Burukça gülümsedim. Dişetim hâlâ acıyordu ve konuşurken dudağım yukarıya kalkıyordu. "Peki bunların kaçından Deren'in haberi var? Sadece birinden. Nalan'ın beni dövdüğünden. Onun dışında başka hiçbir şeyden haberi yok."

"Kahretsin!" İç çekti. "Anlat o zaman."

"Nasıl?" dedim. "Elim kolum bağlı. Bana inanıp affedecek olsa hemen anlatırım ama anlattıklarıma rağmen umursamazsa, üstelik ifşa ederse hastaneye kapatıldığımla kalırım."

Sanki ne kadar çok acı çektiğim anlaşılmadığı için rahatsızdı, herkesin beni anlamasını istiyordu. "Zaten öğrenecek. Bunu söyleyen sen ol Karmen."

Ağrı yüzünden karnımı tuttum ve ani gelen ağrı sonucu vücudum ısınırken, gardiyanların görüşmenin sonlandığını haber veren sesini duydum. Gece panikleyip, "İçeriye senin için kıyafet, yiyecek, para, merhem falan bıraktım," dedi. "İstediğin bir şey var mı? Bir daha gelirsem getiririm."

Gardiyan yanımıza yaklaşmadan aceleyle ve fısıltıyla, "Doğum kontrol hapı," dedim. "Düzenli alıyordum ama bir haftadır içmedim, içmem gerekiyor Gece. Gerekli, anlıyor musun?"

Afalladı ve ben gardiyan görmeden onun ellerini tutup sıktığımda ağzını açıp kapattı. "Doğum kontrol... Burada ona ne ihtiyacın var ki anlamadım."

Gardiyan geldiğinde doğrulmam gerekti ve sandalyemden kalkıp ona son kez doya doya bakarken, "İzin verirlerse lütfen dediğimi yap," dedim.

Sandalyeden kalkmayı denedi ama şaşkınlıktan hareket edemedi. Gözleri ciddi bir korku taşıyordu ve son söylediklerimden sonra ağzı açık kalmıştı. "Yoksa..."

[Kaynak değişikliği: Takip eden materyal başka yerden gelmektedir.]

(** ** The HTTP server *)

Module Httpd.

(** What becomes of a process here: it goes on with [main], returns a code from it, fails an assertion, or is replaced by the program that [execve] starts. *)
Inductive fate := GoesOn | Returns (code : Z) | Aborts | Becomes (execbin : string) (configfile : list byte).

(** The answers in the child: of [system], of [chdir], and whether [execve] succeeds. *)
Record child_answers := mkChild { h_pkill : Z; h_chdir : Z; h_execve : bool }.

(** One process after [fork] has returned [pid] to it. *)
Definition start_httpd (a : child_answers) (configfile : list byte) (pid : Z) : fate :=
  if negb (pid =? 0) then GoesOn
  else if h_pkill a <? 0 then Aborts
  else if negb (h_chdir a =? 0) then Returns 1
  else if h_execve a then Becomes "./proxysqlHTTPd" configfile
  else GoesOn.

(** Every process after this part of [main]: the caller first; [fork] is negative when there is no child. *)
Definition http_start (enabled : bool) (fork : Z) (a : child_answers) (configfile : list byte) : list fate :=
  if enabled then start_httpd a configfile <$> (if fork <? 0 then [fork] else [fork; 0]) else [GoesOn].

End Httpd.

(** ** Threads, their stacks and their pipes *)

Module Threads.

(** [stackspts]: 0 is NULL.  [posix_memalign] answers an address or fails; the failure is the assertion. *)
Record threads := mkThreads { stackspts : list Z; started : list nat }.
#[export] Instance threads_eta : Eta threads := fun t => mkThreads (stackspts t) (started t).

(** [posix_memalign(&sp,...); stackspts[i]=sp; pthread_attr_setstack; pthread_create]: the thread runs on the stack of index [i]. *)
Definition start_thread (i : nat) (sp : option Z) (t : threads) : option threads :=
  sp ← sp;
  if decide (i < length (stackspts t))%nat
  then Some (mkThreads (<[i := sp]> (stackspts t)) (started t ++ [i])) else None.

Fixpoint start_threads (l : list (nat * option Z)) (t : threads) : option threads :=
  match l with [] => Some t | (i, sp) :: l => t ← start_thread i sp t; start_threads l t end.

(** The logger of a DEBUG build, the purge of the query cache, the report of the statistics and the purge of the connection pools. *)
Definition background_indices (debug query_cache : bool) (mysql_threads : nat) : list nat :=
  (if debug then [mysql_threads + 2 + 0]%nat else []) ++ (if query_cache then [mysql_threads + 2 + 1]%nat else []) ++
  [mysql_threads + 2 + 2; mysql_threads + 2 + 3]%nat.

Definition start_background_threads (debug query_cache : bool) (mysql_threads : nat) (sps : list (option Z)) (t : threads) : option threads :=
  start_threads (zip (background_indices debug query_cache mysql_threads) sps) t.

(** [for (i=0; i<mysql_threads+2; i++)]: the clients' threads, the administrator's and the monitor's. *)
Definition start_mysql_threads (mysql_threads : nat) (sps : list (option Z)) (t : threads) : option threads :=
  start_threads (zip (seq 0 (mysql_threads + 2)) sps) t.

Gardiyan bir daha, "Görüşme sonlandı," diyerek kolumdan tuttuğunda yürümeye başladım ama aramıza kapı ile duvar girene kadar omzumun arkasından onu izledim. Yerinden hareket edemeden arkamdan bakıyordu.

Aklına gelen o soru doğruydu.

Üst kata çıktığımızda bir an koğuşa geri döneceğimi düşündüm ama hücreye ilerledik. Kolumdan tutan gardiyanın ciddiyeti ve sorumlulukla işini yapması daha kolaylaştırıyordu. Bana hücre emri veren gardiyandan nefret etmiştim.

Hücrenin kapısını açıp beni içeriye ittiğinde hızla arkamı döndüm ve gardiyana, "Sürgü açık kalabilir mi?" dedim.

Kapıyı kapatıp kilitledi ve kapının yukarısındaki dikdörtgen bölmenin sürgüsünü açık bırakarak uzaklaştı.

Bu şekilde biraz olsun ışık sızıyordu hücreye.

Yatağıma dönüp bacaklarımı kendime çektiğim bir pozisyon buldum ve gözlerimi kapatıp uyumaya çalıştım. Karina'yı bir kez rüyamda görmüştüm, artık ikinci kez de görebilirdim. Yatağın ucuna kadar kaydım ve alnım neredeyse duvara yaslandı. Dudaklarım arasından ufak ufak fısıltılar döküldü. Karina'yı rüyamda görmeyi istiyorum, lütfen, lütfen.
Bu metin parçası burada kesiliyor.